It occurred to me the other day that my out-of-shape a$$ will be running a half marathon in a few months, up the HILLS OF SAN FRANCISCO…really???  So, this week I dusted off my running shoes, put air in the jogging stroller tires and hit the trails, running.  No, it was jogging.  No, who am I kidding, it was walking swiftly with a few slow sprints mixed in.  I need to start training for my training, that became painfully clear.

While on my first day out, about 5 minutes into the run, only traces of the bribery lollipop were left in the form of a bright blue stain on Lil’s lips which were uttering, Mom I want to go home.

Ugh!

By the time I repeated Just a little bit longer, Lil for the umpteenth time, my desire to work it on out had completely dissipated, so I headed home, after only 15 minutes.

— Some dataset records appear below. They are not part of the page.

Lemma frames_closed_in_order_witness :
  reachable 4 default_ignore st_nested ∧
  (∃ keep closed enums',
    environments st_nested = keep ++ closed ∧
    Forall (λ f, f.1 < indent_of ("  back" +:+ nl)) keep ∧
    Forall (λ f, indent_of ("  back" +:+ nl) ≤ f.1) closed ∧
    close_environments (indent_of ("  back" +:+ nl)) 4 (length (environments st_nested)) 0
      (reverse (environments st_nested)) ("", environments st_nested, enum_indents st_nested)
    = Ok (closing_text (reverse closed), keep, enums') ∧
    nondecreasing (environments st_nested) ∧
    if is_section (clean default_ignore ("  back" +:+ nl))
    then process_line 4 default_ignore st_nested ("  back" +:+ nl) = Raise TypeError
    else
      ∃ st' body,
        process_line 4 default_ignore st_nested ("  back" +:+ nl)
        = Ok (st', closing_text (reverse closed)
                   +:+ (if bool_decide (indent_of ("  back" +:+ nl)
                                        ≤ default (indent_of ("  back" +:+ nl)) (par_indent st_nested))
                        then nl else "")
                   +:+ body +:+ nl) ∧
        render (indent_of ("  back" +:+ nl)) (enum_indents st') (clean default_ignore ("  back" +:+ nl)) = Ok body ∧
        environments st'
        = keep ++ (if env_begin (clean default_ignore ("  back" +:+ nl)) is Some e
                   then [(indent_of ("  back" +:+ nl), e)] else []) ∧
        nondecreasing (environments st')) ∧
  (∃ keep closed enums',
    environments st_nested = keep ++ closed ∧
    Forall (λ f, f.1 < indent_of ("# Title" +:+ nl)) keep ∧
    Forall (λ f, indent_of ("# Title" +:+ nl) ≤ f.1) closed ∧
    close_environments (indent_of ("# Title" +:+ nl)) 4 (length (environments st_nested)) 0
      (reverse (environments st_nested)) ("", environments st_nested, enum_indents st_nested)
    = Ok (closing_text (reverse closed), keep, enums') ∧
    nondecreasing (environments st_nested) ∧
    if is_section (clean default_ignore ("# Title" +:+ nl))
    then process_line 4 default_ignore st_nested ("# Title" +:+ nl) = Raise TypeError
    else
      ∃ st' body,
        process_line 4 default_ignore st_nested ("# Title" +:+ nl)
        = Ok (st', closing_text (reverse closed)
                   +:+ (if bool_decide (indent_of ("# Title" +:+ nl)
                                        ≤ default (indent_of ("# Title" +:+ nl)) (par_indent st_nested))
                        then nl else "")
                   +:+ body +:+ nl) ∧
        render (indent_of ("# Title" +:+ nl)) (enum_indents st') (clean default_ignore ("# Title" +:+ nl)) = Ok body ∧
        environments st'
        = keep ++ (if env_begin (clean default_ignore ("# Title" +:+ nl)) is Some e
                   then [(indent_of ("# Title" +:+ nl), e)] else []) ∧
        nondecreasing (environments st')).
Proof.
  split; [apply reachable_nested|]. split.
  - apply (frames_closed_in_order 4 default_ignore st_nested ("  back" +:+ nl)).
    apply reachable_nested.
  - apply (frames_closed_in_order 4 default_ignore st_nested ("# Title" +:+ nl)).
    apply reachable_nested.
Defined.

At some point that evening, between the “Oh, I hate this show!” and the “Turn it up!” I exclaimed to my hubbie every 10 minutes of the Bachelor: After the Rose (It really was the most dramatic one ever), I had a flashback to running with Lily in the jogging stroller one night when she was just a baby, before baby #2 was even a consideration. We ran past a dad whose toddler was watching a DVD player in the stroller.

I remember thinking, Oh you’re kidding me! You can’t mix nature and exercise with TV. How dare he? That is the lowest of the low. I will NEVER do that.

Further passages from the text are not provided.